|}

The Prix Herod is a Listed flat horse race in France open to two-year-old thoroughbreds. It is run at Chantilly over a distance of 1,400 metres (about 7 furlongs), and it is scheduled to take place each year in November.

History
The event was established in 1930, and it was originally held at Le Tremblay. It was initially the first leg of a two-part series called the Prix Biennal Herod-Matchem. The second leg, for three-year-olds, was the Prix Matchem. The two parts were named after Herod and Matchem, foundation sires in the 18th century.

The early editions of the Prix Herod were contested over 1,400 metres. It was transferred to Évry in 1973, and from this point its distance was 1,600 metres.

The race was run at Saint-Cloud over 1,500 metres in 1997. For a period thereafter it was staged at Maisons-Laffitte over 1,400 metres. It was switched to Deauville in 2002, and shortened to 1,300 metres in 2004.
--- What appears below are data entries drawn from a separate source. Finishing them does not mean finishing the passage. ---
(** * Heatnostics: the heatmap analysis script [analyze_heatmaps.py]

    A shallow embedding of [analyze_heatmaps] and of the pandas operations it
    calls, followed by the properties of the analysis.

    Modelling conventions.
    - Console output is the list of printed lines; an uncaught Python
      exception is the [Raise] result of the [IO] computation.
    - The file system maps a path to the table [pd.read_csv] builds from the
      file at this path; a path that is not mapped has no file.
    - Numbers are exact rationals ([Q]): the binary64 rounding of pandas and
      of Python's [/] and [:.2f] is not modelled.
    - The parser that [pd.to_numeric] applies to text is a parameter
      ([parse_float]) of the analysis: every result holds for any parser.
      [decimal] is a small concrete one, used in the examples. *)

From Stdlib Require Import QArith Lqa Ascii.
From stdpp Require Import gmap strings list sorting pretty.

Close Scope Q_scope.

(** ** Exceptions, results and console output *)

Inductive exn :=
  | FileNotFoundError
  | KeyError (labels : list string)
  | ZeroDivisionError.

Inductive result (A : Type) :=
  | Ok (a : A)
  | Raise (e : exn).
Arguments Ok {A} a.
Arguments Raise {A} e.

#[global] Instance result_ret : MRet result := λ A a, Ok a.
#[global] Instance result_bind : MBind result := λ A B k r,
  match r with
  | Ok a => k a
  | Raise e => Raise e
  end.

(** A computation that prints lines and then returns or raises. *)
Definition IO (A : Type) : Type := (list string * result A)%type.

#[global] Instance IO_ret : MRet IO := λ A a, ([], Ok a).
#[global] Instance IO_bind : MBind IO := λ A B k m,
  match m with
  | (out, Ok a) => let '(out', r) := k a in (out ++ out', r)
  | (out, Raise e) => (out, Raise e)
  end.

Definition print (line : string) : IO unit := ([line], Ok tt).
Definition lift {A} (r : result A) : IO A := ([], r).
(** The keyframe of a window, and those of a sequence of windows. *)
Definition keyframe_of (video_meta : Ingest.video_metadata) (chunk : window)
  : option frame :=
  extract_frame_at_time (Ingest.file_path video_meta)
    ((start chunk + end_ chunk) / 2)%Q.

Definition keyframes_of (video_meta : Ingest.video_metadata)
    (chunks : list window) : list frame :=
  flat_map (fun chunk => match keyframe_of video_meta chunk with
                         | Some f => [f]
                         | None => []
                         end) chunks.

(** The identity under which a window is committed. *)
Definition id_of (video_meta : Ingest.video_metadata) (chunk : window)
  : string :=
  Indexer.chunk_id_of (Ingest.video_id video_meta) (start chunk) (end_ chunk).
Fixpoint small_loop (ns : list nat) (constitutive_models : dict) : result dict :=
  match ns with
  | [] => Ok constitutive_models
  | n :: ns' =>
    (cm <- set_growth_small n constitutive_models ;; small_loop ns' cm)%py
  end.

Fixpoint large_loop (ns : list nat) (large : dict) : res dict :=
  match ns with
  | [] => Done large
  | n :: ns' => l <- set_large n large ;; large_loop ns' l
  end.

(** Lines 44-70: the models of the small scale (the caller's dictionary,
    changed in place) and those of the large scale (a deep copy taken
    before). *)
Definition split_models (constitutive_models : dict) : res (dict * dict) :=
  let constitutive_models_large := constitutive_models in
  small <- lift (small_loop (seq 0 (length constitutive_models)) constitutive_models) ;;
  large <- large_loop (seq 0 (length constitutive_models_large))
             constitutive_models_large ;;
  Done (small, large).

(** *** The problem, lines 28-101 *)

(** The inputs that are only handed on to the two problem classes. *)
Record inputs : Type := {
  io_params : gmap string pyval;
  time_params_solid_small : gmap string pyval;
  time_params_solid_large : gmap string pyval;
  time_params_flow0d : gmap string pyval;
  fem_params : gmap string pyval;
  model_params_flow0d : gmap string pyval;
  bc_dict : gmap string pyval;
  coupling_params : gmap string pyval
}.

(** The problem classes of [solid.py] and [solid_flow0d.py], with what this
    module reads from their objects. *)
Class Scales (Small Large : Type) : Type := {
  SolidmechanicsFlow0DProblem : inputs -> dict -> result Small;
  SolidmechanicsProblem : inputs -> dict -> result Large;
  small_t_ed : Small -> Q;            (* [pbsmall.pbf.cardvasc0D.t_ed] *)
  small_t_es : Small -> Q;            (* [pbsmall.pbf.cardvasc0D.t_es] *)
  small_prestress_initial : Small -> pyval;
  small_simname : Small -> string;    (* [pbsmall.pbs.io.simname] *)
  large_simname : Large -> string     (* [pblarge.io.simname] *)
}.

Record problem (Small Large : Type) : Type := {
  problem_physics : string;
  N_cycles : pyval;
  restart_cycle : pyval;
  restart_from_small : pyval;
  constitutive_models_small : dict;
  constitutive_models_large : dict;
  pbsmall : Small;
  pblarge : Large;
  tol_small : pyval;
  tol_large : pyval;
  tol_outer : pyval;
  small_eps_periodic : pyval;         (* [pbsmall.pbf.eps_periodic] *)
  large_tol_stop_large : pyval;       (* [pblarge.tol_stop_large] *)
  prestress_initial : pyval;
  large_prestress_initial : pyval;    (* [pblarge.prestress_initial] *)
  simname_small : string;
  simname_large : string;
  t_gandr_setpoint : Q
}.
Arguments problem_physics {Small Large} _.
Arguments N_cycles {Small Large} _.
Arguments restart_cycle {Small Large} _.
Arguments restart_from_small {Small Large} _.
Arguments constitutive_models_small {Small Large} _.
Arguments constitutive_models_large {Small Large} _.
Arguments pbsmall {Small Large} _.
Arguments pblarge {Small Large} _.
Arguments tol_small {Small Large} _.
Arguments tol_large {Small Large} _.
Arguments tol_outer {Small Large} _.
Arguments small_eps_periodic {Small Large} _.
Arguments large_tol_stop_large {Small Large} _.
Arguments prestress_initial {Small Large} _.
Arguments large_prestress_initial {Small Large} _.
Arguments simname_small {Small Large} _.
Arguments simname_large {Small Large} _.
Arguments t_gandr_setpoint {Small Large} _.
(** * A shallow model of the Effect runtime used by the learn-effect examples

    The repository is a curriculum: its examples ([examples.ts] and the
    snippets of the module documents) call the [effect] library, whose
    runtime is not part of the repository.  The runtime operations the
    examples use are therefore modelled from the spec (sections 4.1, 4.2,
    4.4, 4.5 and 4.6), and the examples themselves are embedded over that
    model the way they are written.

    A description is a function of
    - the time at which an external interruption is delivered to the fiber
      running it (if any), and
    - the observable world (a virtual clock in milliseconds and the lines
      printed on the console),
    returning its outcome, the finalizers it registered on the enclosing
    scope (most recent first) and the new world. *)

From Stdlib Require Import String List Arith Lia Floats DecimalString.
Import ListNotations.

Local Set Warnings "-abstract-large-number".

Module Effect.

(** ** Worlds, outcomes and descriptions *)

Record World := mkWorld { clock : nat; log : list string }.

Definition console_log (msg : string) (w : World) : World :=
  mkWorld (clock w) (log w ++ [msg]).

Definition advance (ms : nat) (w : World) : World :=
  mkWorld (clock w + ms) (log w).

Definition set_clock (t : nat) (w : World) : World :=
  mkWorld t (log w).

(** Modelled from the spec: the outcome of running a description (section
    4.1 and section 7: success, expected failure, defect, and interruption,
    the third outcome class that ordinary handlers do not catch). *)
Inductive Exit (E A : Type) : Type :=
| Success (a : A)
| Failure (e : E)
| Die (defect : string)
| Interrupted.
Arguments Success {E A} a.
Arguments Failure {E A} e.
Arguments Die {E A} defect.
Arguments Interrupted {E A}.

Definition exit_map {E A B} (f : A -> B) (ex : Exit E A) : Exit E B :=
  match ex with
  | Success a => Success (f a)
  | Failure e => Failure e
  | Die d => Die d
  | Interrupted => Interrupted
  end.

(** A release action registered on a scope: it runs on a world and ends
    with its own outcome (a release cannot fail with an expected error,
    but it can die). *)
Definition Finalizer := World -> Exit Empty_set unit * World.

(** The virtual time at which an interruption reaches the running fiber. *)
Definition Interruption := option nat.

(** Modelled from the spec: a computation description, Effect<A, E, R>
    (section 3, "Computation description"); the Scope requirement is the
    list of finalizers the description registers. *)
Definition Effect (E A : Type) : Type :=
  Interruption -> World -> Exit E A * list Finalizer * World.

(** ** Constructors (section 4.1) *)

(** Modelled from the spec: [Effect.succeed]. *)
Definition succeed {E A} (a : A) : Effect E A :=
  fun _ w => (Success a, [], w).
(** [Trace], with the own properties of [details.variablesJson] as the
    variable snapshot: each is a string, or [undefined] ([None]) where
    [JSON.stringify] gave that. *)
Record Trace := mkTrace {
  startTime : option Timestamp;
  endTime : option Timestamp;
  durationNs : Z;
  root : option TreeBuilder.ref;
  http : option HTTP;
  details : option (gmap string (option string));
  clientName : string;
  clientVersion : string;
  clientReferenceId : string;
  fullQueryCacheHit : bool;
  forbiddenOperation : bool;
  registeredOperation : bool;
  persistedQueryHit : bool;
  persistedQueryRegister : bool
}.

(** [new Trace()] *)
Definition new_Trace : Trace :=
  {| startTime := None; endTime := None; durationNs := 0; root := None;
     http := None; details := None;
     clientName := ""; clientVersion := ""; clientReferenceId := "";
     fullQueryCacheHit := false; forbiddenOperation := false;
     registeredOperation := false;
     persistedQueryHit := false; persistedQueryRegister := false |}.

Record ClientInfo := mkClientInfo {
  ci_clientName : option string;
  ci_clientVersion : option string;
  ci_clientReferenceId : option string
}.

(** [x || ''] for an optional string. *)
Definition or_empty (x : option string) : string :=
  match x with
  | Some s => s
  | None => ""
  end.

Definition clientNameHeaderKey : string := "apollographql-client-name".
Definition clientReferenceIdHeaderKey : string := "apollographql-client-reference-id".
Definition clientVersionHeaderKey : string := "apollographql-client-version".

(** A header value counts when it is present and not the empty string. *)
Definition nonempty (x : option string) : bool :=
  match x with
  | Some s => negb (bool_decide (s = ""))
  | None => false
  end.

Section WithGraphQL.

(** Data of graphql-js that the extension only passes along: the AST nodes,
    the source and the original error of a [GraphQLError], its
    [extensions], and a parsed document. *)
Context {Nodes Source Original Extensions DocumentNode : Type}.
Lemma date_ge_toordinal a b :
  valid a = true -> valid b = true ->
  date_ge a b = (toordinal b <=? toordinal a).
Proof.
  intros Ha Hb. unfold date_ge.
  destruct (Z.leb_spec (toordinal b) (toordinal a)) as [Hle|Hlt].
  - destruct (Z.eqb_spec (year a) (year b)) as [Ey|Ny].
    + destruct (Z.eqb_spec (month a) (month b)) as [Em|Nm].
      * apply Z.leb_le. destruct (Z.le_gt_cases (day b) (day a)); [done|].
        pose proof (toordinal_lt a b Ha Hb ltac:(lia)). lia.
      * apply Z.ltb_lt. destruct (Z.lt_ge_cases (month b) (month a)); [done|].
        pose proof (toordinal_lt a b Ha Hb ltac:(lia)). lia.
    + apply Z.ltb_lt. destruct (Z.lt_ge_cases (year b) (year a)); [done|].
      pose proof (toordinal_lt a b Ha Hb ltac:(lia)). lia.
  - destruct (Z.eqb_spec (year a) (year b)) as [Ey|Ny].
    + destruct (Z.eqb_spec (month a) (month b)) as [Em|Nm].
      * apply Z.leb_gt. destruct (Z.lt_ge_cases (day a) (day b)); [done|].
        destruct (Z.eq_dec (day a) (day b)) as [Ed|Nd].
        -- unfold toordinal in Hlt. rewrite Ey, Em, Ed in Hlt. lia.
        -- pose proof (toordinal_lt b a Hb Ha ltac:(lia)). lia.
      * apply Z.ltb_ge. destruct (Z.le_gt_cases (month a) (month b)); [done|].
        pose proof (toordinal_lt b a Hb Ha ltac:(lia)). lia.
    + apply Z.ltb_ge. destruct (Z.le_gt_cases (year a) (year b)); [done|].
      pose proof (toordinal_lt b a Hb Ha ltac:(lia)). lia.
Qed.

Lemma toordinal_range d :
  valid d = true -> 1 <= toordinal d <= MAXORDINAL.
Proof.
  intros Hd. destruct (valid_inv d Hd) as (Hy & Hm & Hdd).
  destruct (day_of_year_bounds _ _ _ Hm Hdd) as [B _].
  pose proof (days_before_year_succ (year d)).
  pose proof (days_before_year_mono 1 (year d) ltac:(lia)).
  pose proof (days_before_year_mono (year d + 1) 10000 ltac:(lia)).
  unfold toordinal, ymd2ord, MAXORDINAL.
  change (days_before_year 1) with 0 in *.
  change (days_before_year 10000) with 3652059 in *. lia.
Qed.

End CalendarFacts.

(** ** Retention policy *)
Section RetentionFacts.
Import Calendar Retention.
Local Open Scope Z_scope.

Lemma date_sub_inv now k d :
  valid now = true -> date_sub now k = Ok d ->
  valid d = true /\ toordinal d = toordinal now - k.
Proof.
  unfold date_sub. intros Hnow H.
  destruct ((0 <? toordinal now - k) && (toordinal now - k <=? MAXORDINAL))
    eqn:E; [|done].
  injection H as <-. apply andb_true_iff in E. destruct E as [E1 E2].
  apply Z.ltb_lt in E1. apply Z.leb_le in E2.
  assert (1 <= toordinal now - k <= MAXORDINAL) by lia.
  split; [by apply fromordinal_valid | by apply toordinal_fromordinal].
Qed.

(** With the week, month and year tiers at NONE only the day tier decides. *)
Lemma should_keep_day_only N now d :
  N <> ALL_VALUE ->
  should_keep (mkfreq N NO_VALUE NO_VALUE NO_VALUE) now d
  = Ok (negb (N =? NO_VALUE) && (days_between now d + 1 <=? N)).
Proof.
  intros HN. unfold should_keep, keep_week, keep_month, keep_year. cbn.
  destruct (Z.eqb_spec N ALL_VALUE); [done|].
  destruct (negb (N =? NO_VALUE) && (days_between now d + 1 <=? N)); [done|].
  destruct (isoweekday d =? 1); cbn; destruct (day d =? 1); cbn; [|done| |done];
    by destruct (month d =? 1).
Qed.

(** C1: with the day tier at N > 0 and the other tiers at NONE, the snapshot
    of k days before the reference date is kept for every k from 0 to N-1
    and is not kept for k = N. *)
Theorem day_tier_window (N k : Z) (now d : date) :
  0 < N -> 0 <= k -> valid now = true -> date_sub now k = Ok d ->
  (k <= N - 1 ->
   should_keep (mkfreq N NO_VALUE NO_VALUE NO_VALUE) now d = Ok true)
  /\ (k = N ->
      should_keep (mkfreq N NO_VALUE NO_VALUE NO_VALUE) now d = Ok false).
Proof.
  intros HN Hk Hnow Hd.
  destruct (date_sub_inv _ _ _ Hnow Hd) as [_ Hord].
  rewrite should_keep_day_only by (unfold ALL_VALUE; lia).
  unfold days_between, NO_VALUE. rewrite Hord.
  replace (N =? 0) with false by (symmetry; apply Z.eqb_neq; lia). cbn.
  split; intros Hc; f_equal; [apply Z.leb_le | apply Z.leb_gt]; lia.
Qed.

Lemma day_tier_window_witness :
  should_keep (mkfreq 3 NO_VALUE NO_VALUE NO_VALUE)
              (mkdate 2024 3 1) (mkdate 2024 2 28) = Ok true.
Proof.
  apply (day_tier_window 3 2 (mkdate 2024 3 1) (mkdate 2024 2 28));
    [lia | lia | reflexivity | reflexivity | lia].
Defined.

(** C2, the claim as stated fails: a policy that keeps every week, and
    nothing else, does not save on a Tuesday. *)
Lemma should_save_not_iff_nonempty :
  valid (mkdate 2024 1 2) = true
  /\ parsed (mkfreq NO_VALUE ALL_VALUE NO_VALUE NO_VALUE)
  /\ is_empty (mkfreq NO_VALUE ALL_VALUE NO_VALUE NO_VALUE) = false
  /\ should_save (mkfreq NO_VALUE ALL_VALUE NO_VALUE NO_VALUE)
                 (mkdate 2024 1 2) = Ok false.
Proof.
  split; [reflexivity|]. split; [unfold parsed, NO_VALUE, ALL_VALUE; cbn; lia|].
  split; vm_compute; reflexivity.
Qed.

Lemma date_ge_year_before now y m :
  y < year now -> date_ge now (mkdate y m 1) = true.
Proof.
  intros H. unfold date_ge; cbn.
  destruct (Z.eqb_spec (year now) y); [lia | apply Z.ltb_lt; lia].
Qed.

Lemma keep_week_today f now :
  valid now = true -> -1 <= _week f -> 7 * (_week f - 1) < toordinal now ->
  keep_week f now now
  = Ok ((isoweekday now =? 1) && negb (_week f =? NO_VALUE)).
Proof.
  intros Hnow Hw Hc. unfold keep_week, ALL_VALUE, NO_VALUE.
  destruct (Z.eqb_spec (isoweekday now) 1) as [Emon|]; [|done].
  destruct (Z.eqb_spec (_week f) (-1)) as [->|]; [done|].
  destruct (Z.eqb_spec (_week f) 0); [done|]. cbn.
  pose proof (toordinal_range now Hnow) as Hr. unfold MAXORDINAL in Hr.
  rewrite Emon. unfold timedelta.
  destruct (Z.leb_spec (-999999999) (1 + 7 * _week f - 8)); [|lia].
  destruct (Z.leb_spec (1 + 7 * _week f - 8) 999999999); [|lia]. cbn.
  destruct (date_sub now (1 + 7 * _week f - 8)) as [d|e] eqn:Hd.
  - destruct (date_sub_inv _ _ _ Hnow Hd) as [Hv Ho]. cbn.
    rewrite date_ge_toordinal by done. f_equal. apply Z.leb_le. lia.
  - unfold date_sub, MAXORDINAL in Hd.
    destruct (Z.ltb_spec 0 (toordinal now - (1 + 7 * _week f - 8))); [|lia].
    destruct (Z.leb_spec (toordinal now - (1 + 7 * _week f - 8)) 3652059);
      [done | lia].
Qed.

Lemma keep_month_today f now :
  valid now = true -> day now = 1 -> -1 <= _month f ->
  1 <= year now + (month now - _month f) / 12 ->
  keep_month f now now = Ok (negb (_month f =? NO_VALUE)).
Proof.
  intros Hnow Hday Hm Hc. unfold keep_month, ALL_VALUE, NO_VALUE.
  destruct (valid_inv now Hnow) as (Hy & Hmo & _).
  destruct (Z.eqb_spec (_month f) (-1)) as [->|]; [done|].
  destruct (Z.eqb_spec (_month f) 0); [done|]. cbn.
  set (q := (month now - _month f) / 12) in *.
  set (r := (month now - _month f) mod 12).
  assert (Hqr : month now - _month f = 12 * q + r /\ 0 <= r < 12)
    by (unfold q, r; split;
        [apply Z.div_mod; lia | apply Z.mod_pos_bound; lia]).
  clearbody q r.
  assert (Hvalid : valid_ymd (year now + q) (r + 1) 1 = true).
  { unfold valid_ymd, MINYEAR, MAXYEAR.
    repeat (apply andb_true_iff; split); try (apply Z.leb_le; lia).
    apply Z.leb_le. unfold days_in_month.
    destruct ((r + 1 =? 2) && is_leap (year now + q)); [lia|].
    destruct (month_cases (r + 1) ltac:(lia))
      as [->|[->|[->|[->|[->|[->|[->|[->|[->|[->|[->| ->]]]]]]]]]]];
      cbn; lia. }
  unfold date_new. rewrite Hvalid. cbn. f_equal.
  destruct (Z.eq_dec q 0) as [->|Hq].
  - unfold date_ge; cbn. rewrite Z.add_0_r, Z.eqb_refl, Hday.
    destruct (Z.eqb_spec (month now) (r + 1)); [done | apply Z.ltb_lt; lia].
  - apply date_ge_year_before. lia.
Qed.

Lemma keep_year_today f now :
  valid now = true -> day now = 1 -> -1 <= _year f -> _year f <= year now ->
  keep_year f now now
  = Ok ((month now =? 1) && negb (_year f =? NO_VALUE)).
Proof.
  intros Hnow Hday Hy Hc. unfold keep_year, ALL_VALUE, NO_VALUE.
  destruct (valid_inv now Hnow) as (Hyr & _ & _).
  destruct (Z.eqb_spec (month now) 1) as [Hm|]; [|done].
  destruct (Z.eqb_spec (_year f) (-1)) as [->|]; [done|].
  destruct (Z.eqb_spec (_year f) 0); [done|]. cbn.
  assert (Hvalid : valid_ymd (year now - _year f + 1) 1 1 = true).
  { unfold valid_ymd, MINYEAR, MAXYEAR.
    repeat (apply andb_true_iff; split); apply Z.leb_le; cbn; lia. }
  unfold date_new. rewrite Hvalid. cbn. f_equal.
  destruct (Z.eq_dec (_year f) 1) as [E|].
  - unfold date_ge; cbn. rewrite E, Hm, Hday.
    replace (year now - 1 + 1) with (year now) by lia.
    by rewrite Z.eqb_refl.
  - apply date_ge_year_before. lia.
Qed.

(** C2 as the code has it: [should_save()] is [should_keep] of the
    reference date, so it returns true exactly on the days on which some
    tier other than NONE asks for a snapshot: every day for the day tier,
    Mondays for the week tier, the first of a month for the month tier and
    the first of January for the year tier. *)
Theorem should_save_on_save_days (f : BackupFrequency) (now : date) :
  valid now = true -> parsed f -> cutoffs_in_calendar f now ->
  should_save f now = Ok (save_day f now).
Proof.
  intros Hnow (Hd & Hw & Hm & Hy) (Cw & Cm & Cy).
  unfold should_save, should_keep, save_day, ALL_VALUE, NO_VALUE.
  destruct (Z.eqb_spec (_day f) (-1)) as [->|Hd1]; [done|].
  unfold days_between. rewrite Z.sub_diag.
  destruct (Z.eqb_spec (_day f) 0) as [Hd0|Hd0]; cbn [negb andb orb].
  2: { replace (0 + 1 <=? _day f) with true by (symmetry; apply Z.leb_le; lia).
       done. }
  rewrite keep_week_today by done. unfold NO_VALUE. cbn [Py.bind].
  destruct ((isoweekday now =? 1) && negb (_week f =? 0)); [done|].
  cbn [orb].
  destruct (Z.eqb_spec (day now) 1) as [Hday|]; [|done].
  rewrite keep_month_today by done. unfold NO_VALUE. cbn [Py.bind andb].
  destruct (negb (_month f =? 0)); [done|]. cbn [orb].
  by rewrite keep_year_today.
Qed.

Lemma should_save_on_save_days_witness :
  should_save (mkfreq NO_VALUE 2 NO_VALUE NO_VALUE) (mkdate 2024 1 8)
  = Ok true.
Proof.
  apply (should_save_on_save_days (mkfreq NO_VALUE 2 NO_VALUE NO_VALUE)
                                  (mkdate 2024 1 8));
    [reflexivity | unfold parsed, NO_VALUE; cbn; lia
     | vm_compute; repeat split; discriminate].
Defined.

End RetentionFacts.

(** ** Deep merge of configuration values *)
Section MergeFacts.
Import Merge.

Example deep_merge_nested_dicts :
  deep_merge
    (VDict [("a", VDict [("x", VScalar (SInt 1))])])
    (VDict [("a", VDict [("y", VScalar (SInt 2))])])
  = VDict [("a", VDict [("x", VScalar (SInt 1)); ("y", VScalar (SInt 2))])].
Proof. reflexivity. Qed.

Example deep_merge_lists :
  deep_merge (VList [VScalar (SInt 1); VScalar (SInt 2)])
             (VList [VScalar (SInt 3)])
  = VList [VScalar (SInt 1); VScalar (SInt 2); VScalar (SInt 3)].
Proof. reflexivity. Qed.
The Prix Herod moved to Longchamp and reverted to 1,400 metres in 2005. It was transferred to Chantilly in 2012. Prior to 2015 it took place in October.

Records
Leading jockey since 1979 (3 wins):
 Dominique Boeuf – Groom Dancer (1986), Triteamtri (1987), Vitaba (1995)
 Gérald Mossé – Assombrie (1990), Mendocino (1991), Daylami (1996)
 Olivier Peslier – Berkoutchi (1998), Stoneside (2006), Saying (2009)
 Christophe Soumillon – Grand Vadla (2005), Sceptre Rouge (2007), Temps au Temps (2010)
 Thierry Thulliez – Innit (2000), Vaniloquio (2011), Red Onion (2016)

Leading trainer since 1979 (5 wins):
 François Boutin – Gilgit (1980), Flying Sauce (1982), Assombrie (1990), Mendocino (1991), Vitellozzi (1994)
 Robert Collet – Berkeley Court (1983), Captive Island (1984), Flying Trio (1985), Albacora (1997), Radhwa (1999)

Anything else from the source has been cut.